I just wish it showed which enemy was about to attack you so you could respond to that particular enemy, rather than just blindly rolling around. It made it less strategic and less about skill and more about button-mashing.


Spider-Man is an open-world game, a very popular genre in modern gaming. Because of this, there’s plenty to do, some of it fun, but some of it is a bit of a chore. There are many activities that we’ve all done plenty of times before, such as clearing out enemy bases, gathering collectables, and activating towers to reveal parts of the world map.

Of course I rolled my eyes at this, as I wonder when developers of open-world games will try to surprise us. We’ve done these things all before, and are really starting to get tiring. Luckily there are a few activities I enjoyed. I loved searching for the little black cats that Black Cat herself hides, and really enjoyed the two mini-games you can do in Dr Octavius’ Lab. They were just that little bit of originality I wanted to see.


Other mentions I wanted to make were the game’s lighter tone and humour. It really helped give this game some personality, as I chuckled every now and then at Spider-Man’s wit. The way he narrates his own actions and tries to annoy his friend Yuri was hilarious.

Another amusing, and quite brilliant, addition was JJJ’s commentary. The radio host has a very negative view of Spider-Man and responds to so many things you do, whether it’s the main mission or side missions, he’ll refer to your actions accordingly but in a negative light. I always enjoyed his ranting and would usually stop to make sure I listened to it all.

Now it might seem like I’ve been quite harsh with this game, but know that I really did enjoy it. It is fun, even though there are quite a few flaws. I did notice a lot of critics and fans absolutely loved this game and maybe reviewed it better than it deserved.


Not being a massive Spider-Man (or comic book hero) fan myself, I wasn’t wearing any fanboy or fangirl goggles that may have impaired my view of the game. I’m reviewing it strictly as a game because with the entire superhero craze still happening, it’s easy for many people to be influenced. I may have people strongly disagree with me there, but it is what I think.

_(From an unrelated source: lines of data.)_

(** * koinos-p2p: error scores, connection manager, peer handler, message ids

    A shallow embedding of the parts of koinos-p2p that the specification
    makes checkable statements about:

    - [ErrorScore]: the [PeerErrorHandler] (package p2p): [handleCanConnect],
      [handleError], [getScoreForError], [decayErrorScore], [CanConnect];
    - [MessageID]: [generateMessageID] (package node) with the SHA-256 and
      base64 routines of the Go standard library it calls;
    - [Backoff]: the reconnection task of [handleDisconnected] and
      [connectInitialPeers] (package p2p, [ConnectionManager]);
    - [ConnManager]: [handleConnected], [handleDisconnected], [managerLoop];
    - [PeerHandler]: [nodeUpdateLoop], [peerHandlerLoop], [peerHandlerCycle]
      (package protocol).

    Go's [uint64] is a [Z] with the wrap-around of [+=] written out, maps are
    stdpp [gmap]s, goroutines that only perform one channel send are recorded
    as the send they attempt, and every [select] is driven by an explicit
    event or readiness description. *)

From Stdlib Require Import ZArith Lia List.
From Stdlib.Strings Require Import Ascii String Byte.
From stdpp Require Import base option list gmap strings.

(** [peer.ID] is a Go string. *)
Abbreviation PeerID := string.

(* ===================================================================== *)
(** * The error score engine (PeerErrorHandler) *)
(* ===================================================================== *)

Module ErrorScore.

Local Open Scope Z_scope.

(** The sentinel errors of package p2perrors that [getScoreForError]
    distinguishes, in the order of its switch. *)
Inductive sentinel : Type :=
  | ErrTransactionApplication
  | ErrBlockApplication
  | ErrDeserialization
  | ErrBlockIrreversibility
  | ErrPeerRPC
  | ErrPeerRPCTimeout
  | ErrChainIDMismatch
  | ErrChainNotConnected
  | ErrCheckpointMismatch
  | ErrLocalRPC
  | ErrLocalRPCTimeout
  | ErrSerialization
  | ErrProcessRequestTimeout.

#[global] Instance sentinel_eq_dec : EqDecision sentinel.
Proof. solve_decision. Defined.

(** A Go [error] value as [errors.Is] sees it: its [Unwrap] chain, outermost
    first.  A link is either one of the sentinels or some other error value
    (identified by its message). *)
Inductive errlink : Type :=
  | Sentinel (s : sentinel)
  | Opaque (msg : string).

Definition error : Type := list errlink.

Definition is_link (target : sentinel) (l : errlink) : bool :=
  match l with
  | Sentinel s => bool_decide (s = target)
  | Opaque _ => false
  end.

(** [errors.Is(err, target)]: some link of the chain is [target]. *)
Definition errors_Is (err : error) (target : sentinel) : bool :=
  existsb (is_link target) err.

(** [options.PeerErrorHandlerOptions]: the threshold, the half-life (a
    [time.Duration], in nanoseconds) and one [uint64] weight per kind. *)
Record PeerErrorHandlerOptions : Type := {
  ErrorScoreDecayHalflife : Z;
  ErrorScoreThreshold : Z;
  TransactionApplicationErrorScore : Z;
  BlockApplicationErrorScore : Z;
  DeserializationErrorScore : Z;
  BlockIrreversibilityErrorScore : Z;
  PeerRPCErrorScore : Z;
  PeerRPCTimeoutErrorScore : Z;
  ChainIDMismatchErrorScore : Z;
  ChainNotConnectedErrorScore : Z;
  CheckpointMismatchErrorScore : Z;
  LocalRPCErrorScore : Z;
  LocalRPCTimeoutErrorScore : Z;
  SerializationErrorScore : Z;
  ProcessRequestTimeoutErrorScore : Z;
  UnknownErrorScore : Z
}.

(** [type PeerError struct { id peer.ID; err error }] *)
Record PeerError : Type := { id : PeerID; err : error }.

(** [type errorScoreRecord struct { lastUpdate time.Time; score uint64 }];
    a [time.Time] is its monotonic reading in nanoseconds. *)
Record errorScoreRecord : Type := { lastUpdate : Z; score : Z }.

#[global] Instance errorScoreRecord_eq_dec : EqDecision errorScoreRecord.
Proof. solve_decision. Defined.

Definition uint64_modulus : Z := 2 ^ 64.

(** [uint64] addition as Go performs it. *)
Definition uint64_add (a b : Z) : Z := (a + b) mod uint64_modulus.

Definition minDuration : Z := - 2 ^ 63.
Definition maxDuration : Z := 2 ^ 63 - 1.

(** [t.Sub(u)]: the difference as a [time.Duration], saturating at the ends
    of [int64]. *)
Definition time_Sub (t u : Z) : Z :=
  Z.max minDuration (Z.min maxDuration (t - u)).

(** [getScoreForError]: the first case of the switch that matches. *)
Definition getScoreForError (opts : PeerErrorHandlerOptions) (e : error) : Z :=
  if errors_Is e ErrTransactionApplication then TransactionApplicationErrorScore opts
  else if errors_Is e ErrBlockApplication then BlockApplicationErrorScore opts
  else if errors_Is e ErrDeserialization then DeserializationErrorScore opts
  else if errors_Is e ErrBlockIrreversibility then BlockIrreversibilityErrorScore opts
  else if errors_Is e ErrPeerRPC then PeerRPCErrorScore opts
  else if errors_Is e ErrPeerRPCTimeout then PeerRPCTimeoutErrorScore opts
  else if errors_Is e ErrChainIDMismatch then ChainIDMismatchErrorScore opts
  else if errors_Is e ErrChainNotConnected then ChainNotConnectedErrorScore opts
  else if errors_Is e ErrCheckpointMismatch then CheckpointMismatchErrorScore opts
  else if errors_Is e ErrLocalRPC then LocalRPCErrorScore opts
  else if errors_Is e ErrLocalRPCTimeout then LocalRPCTimeoutErrorScore opts
  else if errors_Is e ErrSerialization then SerializationErrorScore opts
  else if errors_Is e ErrProcessRequestTimeout then ProcessRequestTimeoutErrorScore opts
  else UnknownErrorScore opts.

Yes, it is still a very fun game, but if you were to take away the Spider-Man flavour (like all the characters and the Spider-Man abilities like swinging around), what would you be left with? For the most part, it would be just an average open-world game. Of course the whole Spider-Man shtick does help elevate it, but I felt it needed more from a gameplay point of view, and better storytelling, for it to be considered a masterpiece, like many people have claimed.

The developers Insomniac I felt played it too safe, but considering the amount of gamers and Spider-Man fans that were going to gravitate to this game, it doesn’t surprise me in the least.